── INPUT DATA

(* ===== verification/Logger.v ===== *)
(** * Logger: [base::Logger] (base/log/Logger.h, base/log/Logger.cc)

    A [Logger] is a temporary whose constructor writes the time and the level into
    a 4096-byte stream, whose stream the program then inserts into, and whose
    destructor appends the source position and hands the line to the output
    function.  A line of level FATAL flushes and aborts the process.  What the C
    library prints ([strftime], [strerror]) is an argument of the model. *)
From S2P Require Import Prelude LogStream.

(** ** Levels and the statement macros *)

Inductive LogLevel : Type := TRACE | DEBUG | INFO | WARN | ERROR | FATAL.

#[export] Instance LogLevel_eq_dec : EqDecision LogLevel.
Proof. solve_decision. Defined.

(** The enumerators' values. *)
Definition level_value (l : LogLevel) : Z :=
  match l with TRACE => 0 | DEBUG => 1 | INFO => 2 | WARN => 3 | ERROR => 4 | FATAL => 5 end.

Definition LogLevelName (l : LogLevel) : list byte :=
  match l with
  | TRACE => txt "TRACE "
  | DEBUG => txt "DEBUG "
  | INFO => txt "INFO  "
  | WARN => txt "WARN  "
  | ERROR => txt "ERROR "
  | FATAL => txt "FATAL "
  end.

(** The initial value of [g_logLevel]. *)
Definition g_logLevel_init : LogLevel := TRACE.

(** ** SourceFile *)

(** [strrchr(s, '/')]: what follows the last slash, if there is one. *)
Fixpoint strrchr_slash (s : list byte) : option (list byte) :=
  match s with
  | [] => None
  | c :: s' =>
      match strrchr_slash s' with
      | Some r => Some r
      | None => if decide (c = x2f) then Some s' else None
      end
  end.

(** [data_] is a C string, held as its bytes before the NUL. *)
Record SourceFile : Type := mkSourceFile { sf_data : list byte; sf_size : Z }.

(** From an array of [N] chars that holds a string of [N - 1]. *)
Definition SourceFile_array (arr : list byte) : SourceFile :=
  match strrchr_slash arr with
  | Some data => mkSourceFile data (zlen arr - (zlen arr - zlen data))
  | None => mkSourceFile arr (zlen arr)
  end.

Definition SourceFile_cstr (filename : list byte) : SourceFile :=
  let data := default filename (strrchr_slash filename) in
  mkSourceFile data (zlen data).

(** ** Impl *)

Record Impl : Type := mkImpl { stream_ : FixedBuffer; level_ : LogLevel; line_ : Z; basename_ : SourceFile }.

(** [impl.stream_ << i1 << i2 ...]. *)
Definition stream (items : list item) : prog Impl () := λ im,
  match for_each insert_item items (stream_ im) with
  | Ok (_, b) => Ok (tt, mkImpl b (level_ im) (line_ im) (basename_ im))
  | Fault f => Fault f
  end.

(** A decimal digit as a character. *)
Definition dec_char (z : Z) : byte := byte_of_Z (48 + z mod 10).

(** [snprintf(usec, 7, "%06d", v)] for the microseconds of a [timeval]. *)
Definition format_06d (v : Z) : list byte :=
  [dec_char (v / 100000); dec_char (v / 10000); dec_char (v / 1000);
   dec_char (v / 100); dec_char (v / 10); dec_char v].

(** The wall-clock answers of one call: the [strftime] text and [tv_usec]. *)
Record clock_text : Type := mkClockText { strTime : list byte; tv_usec : Z }.

Definition formatTime (tv : clock_text) : prog Impl () :=
  stream [ICStr (Some (strTime tv))] ;;
  stream [ICStr (Some (format_06d (tv_usec tv)))].

Definition finish : prog Impl () :=
  im ← get;
  stream [ICStr (Some (txt " - ")); ICStr (Some (sf_data (basename_ im))); IChar x3a;
          IInt t_int (line_ im); IChar x0a].

Definition errno_items (strerror : list byte) (savedErrno : Z) : list item :=
  [ICStr (Some strerror); ICStr (Some (txt " (errno=")); IInt t_int savedErrno; ICStr (Some (txt ") "))].

Definition Impl_init (tv : clock_text) (strerror : list byte) (level : LogLevel) (savedErrno : Z)
    (file : SourceFile) (line : Z) (uninit : list byte) : outcome Impl :=
  let im := mkImpl (FixedBuffer_init uninit) level line file in
  match (formatTime tv ;;
         stream [ICStr (Some (LogLevelName level))] ;;
         when_ (negb (savedErrno =? 0)) (stream (errno_items strerror savedErrno))) im with
  | Ok (_, im') => Ok im'
  | Fault f => Fault f
  end.

(** ** The statements *)

(** The four constructors. *)
Inductive logger_ctor : Type :=
| Logger_line                                     (** [Logger(file, line)] *)
| Logger_level (level : LogLevel)                 (** [Logger(file, line, level)] *)
| Logger_func (level : LogLevel) (func : list byte) (** [Logger(file, line, level, func)] *)
| Logger_abort (toAbort : bool) (errno : Z) (strerror : list byte). (** [Logger(file, line, toAbort)] *)

Definition Logger_init (tv : clock_text) (c : logger_ctor) (file : SourceFile) (line : Z)
    (uninit : list byte) : outcome Impl :=
  match c with
  | Logger_line => Impl_init tv [] INFO 0 file line uninit
  | Logger_level level => Impl_init tv [] level 0 file line uninit
  | Logger_func level func =>
      match Impl_init tv [] level 0 file line uninit with
      | Ok im =>
          match stream [ICStr (Some func); IChar x20] im with
          | Ok (_, im') => Ok im'
          | Fault f => Fault f
          end
      | Fault f => Fault f
      end
  | Logger_abort toAbort errno strerror =>
      Impl_init tv strerror (if toAbort then FATAL else ERROR) errno file line uninit
  end.

(** What the process does at the end of a statement. *)
Inductive log_event : Type :=
| EOutput (msg : list byte)   (** [g_output(msg, len)] *)
| EFlush                      (** [g_flush()] *)
| EAbort.                     (** [abort()] *)

(** [g_output(buf.data(), buf.length())]. *)
Definition output_of (b : FixedBuffer) : outcome log_event :=
  match mem_read (data_ b) 0 (length_ b) with
  | Ok msg => Ok (EOutput msg)
  | Fault f => Fault f
  end.

Definition Logger_dtor (im : Impl) : outcome (list log_event) :=
  match finish im with
  | Ok (_, im') =>
      match output_of (stream_ im') with
      | Ok e => Ok (e :: (if decide (level_ im' = FATAL) then [EFlush; EAbort] else []))
      | Fault f => Fault f
      end
  | Fault f => Fault f
  end.

(** The macros: the two lowest and INFO look at the threshold, the others do not. *)
Inductive macro : Type :=
| LOG_TRACE (func : list byte) | LOG_DEBUG (func : list byte) | LOG_INFO
| LOG_WARN | LOG_ERROR | LOG_FATAL
| LOG_SYSERR (errno : Z) (strerror : list byte) | LOG_SYSFATAL (errno : Z) (strerror : list byte).

Definition macro_enabled (threshold : LogLevel) (m : macro) : bool :=
  match m with
  | LOG_TRACE _ => level_value threshold <=? level_value TRACE
  | LOG_DEBUG _ => level_value threshold <=? level_value DEBUG
  | LOG_INFO => level_value threshold <=? level_value INFO
  | _ => true
  end.

Definition macro_ctor (m : macro) : logger_ctor :=
  match m with
  | LOG_TRACE func => Logger_func TRACE func
  | LOG_DEBUG func => Logger_func DEBUG func
  | LOG_INFO => Logger_line
  | LOG_WARN => Logger_level WARN
  | LOG_ERROR => Logger_level ERROR
  | LOG_FATAL => Logger_level FATAL
  | LOG_SYSERR errno strerror => Logger_abort false errno strerror
  | LOG_SYSFATAL errno strerror => Logger_abort true errno strerror
  end.

(** [LOG_X << i1 << i2 ...;] in the file [file] (the text of [__FILE__]). *)
Definition log_statement (threshold : LogLevel) (tv : clock_text) (m : macro) (file : list byte)
    (line : Z) (items : list item) (uninit : list byte) : outcome (list log_event) :=
  if macro_enabled threshold m then
    match Logger_init tv (macro_ctor m) (SourceFile_array file) line uninit with
    | Ok im =>
        match stream items im with
        | Ok (_, im') => Logger_dtor im'
        | Fault f => Fault f
        end
    | Fault f => Fault f
    end
  else Ok [].

(** *** Where the lines go *)

Section sinks.
Context {W : Type}.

────

**PROBLEM STATEMENT**. Find the string "Type" in the records, then copy each line where it occurs.

**WRITTEN RESPONSE**.
Inductive LogLevel : Type := TRACE | DEBUG | INFO | WARN | ERROR | FATAL.
Record SourceFile : Type := mkSourceFile { sf_data : list byte; sf_size : Z }.
Record Impl : Type := mkImpl { stream_ : FixedBuffer; level_ : LogLevel; line_ : Z; basename_ : SourceFile }.
Record clock_text : Type := mkClockText { strTime : list byte; tv_usec : Z }.
Inductive logger_ctor : Type :=
Inductive log_event : Type :=
Inductive macro : Type :=
Context {W : Type}.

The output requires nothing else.